TASK ITEM:
Print each entry below precisely as shown.

++++ THE RECORDS ++++

(** isioFileRead when the flush (if there is one) succeeds and the
    unread bytes cover the request. *)
Lemma isioFileRead_hit (ifp f0 : ISIO_FILE) (buffer : pointer) (n st : Z)
  (w w0 : world R) (bs : list byte) (h : heap) :
  isioFlush ifp w = Ok (st, f0) w0 -> 0 <= st ->
  0 < n <= count f0 -> int_range (count f0) ->
  load (mem w0) (ptr f0) n = Some bs ->
  store (mem w0) buffer bs = Some h ->
  isioFileRead ifp buffer n w
  = Ok (n, set_count (count f0 - n) (set_ptr (ptr_add (ptr f0) n) f0)) (set_mem h w0).
Proof.
  intros Hflush Hst Hn Hcount Hload Hstore.
  assert (E0 : (n =? 0) = false) by (apply Z.eqb_neq; lia).
  assert (E1 : (st <? 0) = false) by (apply Z.ltb_ge; lia).
  unfold isioFileRead. rewrite E0. cbv iota.
  rewrite (bind_eq _ _ _ _ _ Hflush). rewrite E1.
  assert (Hint : int_range n) by (unfold int_range in *; lia).
  rewrite (to_int_id n Hint).
  rewrite (to_size_t_id n) by (unfold size_t_range, int_range in *; lia).
  assert (E3 : (0 <? count f0) = true) by (apply Z.ltb_lt; lia).
  assert (E4 : (n <=? count f0) = true) by (apply Z.leb_le; lia).
  rewrite E3, E4.
  unfold bind, memcpy, ret. rewrite Hload, Hstore.
  change (count (set_ptr (ptr_add (ptr f0) n) f0)) with (count f0).
  rewrite to_int_id by (unfold int_range in *; lia).
  reflexivity.
Qed.

(** X10.  A write that fits in the buffer.  When the [n] bytes fit between the
    cursor and the end of the buffer, isioFileWrite returns [n], makes
    no call to the server, and changes the heap only by placing the
    bytes at the cursor: they can be read back from there.  The cursor
    has moved on by [n], the unread count has gone down by [n] but not
    below zero, the handle is dirty, and it still satisfies the
    assertions of isio.c. *)
Theorem isioFileWrite_within_buffer
  (ifp : ISIO_FILE) (buffer : pointer) (n : Z) (w : world R) (bs : list byte) :
  handle_ok ifp -> buffer_in (mem w) ifp ->
  0 < n <= bufferSize ifp - cursor ifp ->
  load (mem w) buffer n = Some bs ->
  exists (f' : ISIO_FILE) (h : heap),
    isioFileWrite ifp buffer n w = Ok (n, f') (set_mem h w)
    /\ load h (ptr ifp) n = Some bs
    /\ (forall p k, ptr_block p <> ptr_block (ptr ifp) -> load h p k = load (mem w) p k)
    /\ handle_ok f' /\ buffer_in h f'
    /\ cursor f' = cursor ifp + n
    /\ count f' = Z.max (count ifp - n) 0
    /\ dirty f' = 1
    /\ base f' = base ifp /\ bufferSize f' = bufferSize ifp
    /\ base_offset f' = base_offset ifp.
Proof.
  intros Hok Hin Hn Hload.
  pose proof (load_length _ _ _ _ Hload) as Hlen.
  pose proof Hok as (Hbase & Hptr & (Hc & Hs) & Hcount & Hb).
  unfold buffer_in in Hin.
  destruct (base ifp) as [|cb bo] eqn:Ebase; [contradiction|].
  destruct (ptr ifp) as [|pb po] eqn:Eptr; [contradiction|].
  destruct Hin as (-> & Hbo & Hfit).
  assert (Hcur : cursor ifp = po - bo)
    by (unfold cursor, ptr_diff; rewrite Ebase, Eptr; reflexivity).
  destruct (store_defined (mem w) cb po bs) as (h & Hstore & Hsize & Hsame & Hother);
    [lia | lia |].
  exists (mkISIO_FILE (base_offset ifp) (base ifp) (bufferSize ifp)
                      (ptr_add (ptr ifp) n) (Z.max (count ifp - n) 0) 1
                      (l1descInx ifp)), h.
  split.
  - apply (isioFileWrite_fits ifp buffer n w bs h); trivial. now rewrite Eptr.
  - rewrite Hlen in Hsame. split; [exact Hsame|]. split.
    + intros [|b' o'] k Hne; [reflexivity|]. apply Hother. exact Hne.
    + unfold handle_ok, bounds_invariant, buffer_in, cursor, ptr_diff, int_range in *.
      simpl. rewrite Ebase, Eptr. simpl. rewrite Hsize.
      repeat split; trivial; lia.
Qed.

End InsideBuffer.

(** ** A flush the server took only part of *)

(** A block with [bs] stored [c] bytes into an extent, read again from
    the start of the extent. *)
Lemma take_drop_splice {A} (B bs : list A) (bo c k : nat) :
  (bo + c + length bs <= length B)%nat ->
  take (c + (length bs + (k - length bs)))
       (drop bo (take (bo + c) B ++ bs ++ drop (bo + c + length bs) B))
  = take c (take (c + k) (drop bo B)) ++ bs
    ++ drop (c + length bs) (take (c + k) (drop bo B)).
Proof.
  intros Hfit.
  rewrite drop_app_le by (rewrite length_take; lia).
  rewrite skipn_firstn_comm.
  replace (bo + c - bo)%nat with c by lia.
  rewrite take_app_add' by (rewrite length_take, length_drop; lia).
  rewrite take_app_add.
  rewrite take_take. replace (c `min` (c + k))%nat with c by lia.
  rewrite skipn_firstn_comm, drop_drop.
  replace (c + k - (c + length bs))%nat with (k - length bs)%nat by lia.
  replace (bo + (c + length bs))%nat with (bo + c + length bs)%nat by lia.
  reflexivity.
Qed.

Lemma load_after_store (h h' : heap) (b : block) (bo c k : Z) (bs data : list byte) :
  0 <= bo -> 0 <= c -> 0 <= k ->
  store h (Ptr b (bo + c)) bs = Some h' ->
  load h (Ptr b bo) (c + k) = Some data ->
  let n := Z.of_nat (length bs) in
  load h' (Ptr b bo) (c + n + Z.max (k - n) 0)
  = Some (take (Z.to_nat c) data ++ bs ++ drop (Z.to_nat c + length bs) data).
Proof.
  intros Hbo Hc Hk. unfold store, load, heap, block in *.
  destruct (h !! b) as [[bytes|]|] eqn:Hb; try discriminate.
  destruct (_ && _) eqn:E; [|discriminate]. bool_to_prop.
  intros [= <-].
  destruct (_ && _) eqn:E2; [|discriminate]. bool_to_prop.
  intros [= <-]. set (n := Z.of_nat (length bs)).
  assert (Hlt : (b < length h)%nat) by (apply lookup_lt_Some in Hb; exact Hb).
  rewrite list_lookup_insert_eq by exact Hlt.
  assert (Hlen : length (take (Z.to_nat (bo + c)) bytes ++ bs
                         ++ drop (Z.to_nat (bo + c) + length bs) bytes) = length bytes).
  { rewrite !length_app, length_take, length_drop. lia. }
  rewrite Hlen.
  assert (E3 : (0 <=? bo) && (0 <=? c + n + Z.max (k - n) 0)
               && (bo + (c + n + Z.max (k - n) 0) <=? Z.of_nat (length bytes)) = true).
  { rewrite !andb_true_iff, !Z.leb_le. subst n. repeat split; lia. }
  rewrite E3. f_equal.
  replace (Z.to_nat (bo + c)) with (Z.to_nat bo + Z.to_nat c)%nat by lia.
  replace (Z.to_nat (c + n + Z.max (k - n) 0))
    with (Z.to_nat c + (length bs + (Z.to_nat k - length bs)))%nat by (subst n; lia).
  replace (Z.to_nat (c + k)) with (Z.to_nat c + Z.to_nat k)%nat by lia.
  apply take_drop_splice. lia.
Qed.

Section ShortWrite.
Context {R : Type} `{RemoteSession R}.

++++

WRITTEN ANSWER:
(** isioFileRead when the flush (if there is one) succeeds and the
    unread bytes cover the request. *)
Lemma isioFileRead_hit (ifp f0 : ISIO_FILE) (buffer : pointer) (n st : Z)
  (w w0 : world R) (bs : list byte) (h : heap) :
  isioFlush ifp w = Ok (st, f0) w0 -> 0 <= st ->
  0 < n <= count f0 -> int_range (count f0) ->
  load (mem w0) (ptr f0) n = Some bs ->
  store (mem w0) buffer bs = Some h ->
  isioFileRead ifp buffer n w
  = Ok (n, set_count (count f0 - n) (set_ptr (ptr_add (ptr f0) n) f0)) (set_mem h w0).
Proof.
  intros Hflush Hst Hn Hcount Hload Hstore.
  assert (E0 : (n =? 0) = false) by (apply Z.eqb_neq; lia).
  assert (E1 : (st <? 0) = false) by (apply Z.ltb_ge; lia).
  unfold isioFileRead. rewrite E0. cbv iota.
  rewrite (bind_eq _ _ _ _ _ Hflush). rewrite E1.
  assert (Hint : int_range n) by (unfold int_range in *; lia).
  rewrite (to_int_id n Hint).
  rewrite (to_size_t_id n) by (unfold size_t_range, int_range in *; lia).
  assert (E3 : (0 <? count f0) = true) by (apply Z.ltb_lt; lia).
  assert (E4 : (n <=? count f0) = true) by (apply Z.leb_le; lia).
  rewrite E3, E4.
  unfold bind, memcpy, ret. rewrite Hload, Hstore.
  change (count (set_ptr (ptr_add (ptr f0) n) f0)) with (count f0).
  rewrite to_int_id by (unfold int_range in *; lia).
  reflexivity.
Qed.

(** X10.  A write that fits in the buffer.  When the [n] bytes fit between the
    cursor and the end of the buffer, isioFileWrite returns [n], makes
    no call to the server, and changes the heap only by placing the
    bytes at the cursor: they can be read back from there.  The cursor
    has moved on by [n], the unread count has gone down by [n] but not
    below zero, the handle is dirty, and it still satisfies the
    assertions of isio.c. *)
Theorem isioFileWrite_within_buffer
  (ifp : ISIO_FILE) (buffer : pointer) (n : Z) (w : world R) (bs : list byte) :
  handle_ok ifp -> buffer_in (mem w) ifp ->
  0 < n <= bufferSize ifp - cursor ifp ->
  load (mem w) buffer n = Some bs ->
  exists (f' : ISIO_FILE) (h : heap),
    isioFileWrite ifp buffer n w = Ok (n, f') (set_mem h w)
    /\ load h (ptr ifp) n = Some bs
    /\ (forall p k, ptr_block p <> ptr_block (ptr ifp) -> load h p k = load (mem w) p k)
    /\ handle_ok f' /\ buffer_in h f'
    /\ cursor f' = cursor ifp + n
    /\ count f' = Z.max (count ifp - n) 0
    /\ dirty f' = 1
    /\ base f' = base ifp /\ bufferSize f' = bufferSize ifp
    /\ base_offset f' = base_offset ifp.
Proof.
  intros Hok Hin Hn Hload.
  pose proof (load_length _ _ _ _ Hload) as Hlen.
  pose proof Hok as (Hbase & Hptr & (Hc & Hs) & Hcount & Hb).
  unfold buffer_in in Hin.
  destruct (base ifp) as [|cb bo] eqn:Ebase; [contradiction|].
  destruct (ptr ifp) as [|pb po] eqn:Eptr; [contradiction|].
  destruct Hin as (-> & Hbo & Hfit).
  assert (Hcur : cursor ifp = po - bo)
    by (unfold cursor, ptr_diff; rewrite Ebase, Eptr; reflexivity).
  destruct (store_defined (mem w) cb po bs) as (h & Hstore & Hsize & Hsame & Hother);
    [lia | lia |].
  exists (mkISIO_FILE (base_offset ifp) (base ifp) (bufferSize ifp)
                      (ptr_add (ptr ifp) n) (Z.max (count ifp - n) 0) 1
                      (l1descInx ifp)), h.
  split.
  - apply (isioFileWrite_fits ifp buffer n w bs h); trivial. now rewrite Eptr.
  - rewrite Hlen in Hsame. split; [exact Hsame|]. split.
    + intros [|b' o'] k Hne; [reflexivity|]. apply Hother. exact Hne.
    + unfold handle_ok, bounds_invariant, buffer_in, cursor, ptr_diff, int_range in *.
      simpl. rewrite Ebase, Eptr. simpl. rewrite Hsize.
      repeat split; trivial; lia.
Qed.

End InsideBuffer.

(** ** A flush the server took only part of *)

(** A block with [bs] stored [c] bytes into an extent, read again from
    the start of the extent. *)
Lemma take_drop_splice {A} (B bs : list A) (bo c k : nat) :
  (bo + c + length bs <= length B)%nat ->
  take (c + (length bs + (k - length bs)))
       (drop bo (take (bo + c) B ++ bs ++ drop (bo + c + length bs) B))
  = take c (take (c + k) (drop bo B)) ++ bs
    ++ drop (c + length bs) (take (c + k) (drop bo B)).
Proof.
  intros Hfit.
  rewrite drop_app_le by (rewrite length_take; lia).
  rewrite skipn_firstn_comm.
  replace (bo + c - bo)%nat with c by lia.
  rewrite take_app_add' by (rewrite length_take, length_drop; lia).
  rewrite take_app_add.
  rewrite take_take. replace (c `min` (c + k))%nat with c by lia.
  rewrite skipn_firstn_comm, drop_drop.
  replace (c + k - (c + length bs))%nat with (k - length bs)%nat by lia.
  replace (bo + (c + length bs))%nat with (bo + c + length bs)%nat by lia.
  reflexivity.
Qed.

Lemma load_after_store (h h' : heap) (b : block) (bo c k : Z) (bs data : list byte) :
  0 <= bo -> 0 <= c -> 0 <= k ->
  store h (Ptr b (bo + c)) bs = Some h' ->
  load h (Ptr b bo) (c + k) = Some data ->
  let n := Z.of_nat (length bs) in
  load h' (Ptr b bo) (c + n + Z.max (k - n) 0)
  = Some (take (Z.to_nat c) data ++ bs ++ drop (Z.to_nat c + length bs) data).
Proof.
  intros Hbo Hc Hk. unfold store, load, heap, block in *.
  destruct (h !! b) as [[bytes|]|] eqn:Hb; try discriminate.
  destruct (_ && _) eqn:E; [|discriminate]. bool_to_prop.
  intros [= <-].
  destruct (_ && _) eqn:E2; [|discriminate]. bool_to_prop.
  intros [= <-]. set (n := Z.of_nat (length bs)).
  assert (Hlt : (b < length h)%nat) by (apply lookup_lt_Some in Hb; exact Hb).
  rewrite list_lookup_insert_eq by exact Hlt.
  assert (Hlen : length (take (Z.to_nat (bo + c)) bytes ++ bs
                         ++ drop (Z.to_nat (bo + c) + length bs) bytes) = length bytes).
  { rewrite !length_app, length_take, length_drop. lia. }
  rewrite Hlen.
  assert (E3 : (0 <=? bo) && (0 <=? c + n + Z.max (k - n) 0)
               && (bo + (c + n + Z.max (k - n) 0) <=? Z.of_nat (length bytes)) = true).
  { rewrite !andb_true_iff, !Z.leb_le. subst n. repeat split; lia. }
  rewrite E3. f_equal.
  replace (Z.to_nat (bo + c)) with (Z.to_nat bo + Z.to_nat c)%nat by lia.
  replace (Z.to_nat (c + n + Z.max (k - n) 0))
    with (Z.to_nat c + (length bs + (Z.to_nat k - length bs)))%nat by (subst n; lia).
  replace (Z.to_nat (c + k)) with (Z.to_nat c + Z.to_nat k)%nat by lia.
  apply take_drop_splice. lia.
Qed.

Section ShortWrite.
Context {R : Type} `{RemoteSession R}.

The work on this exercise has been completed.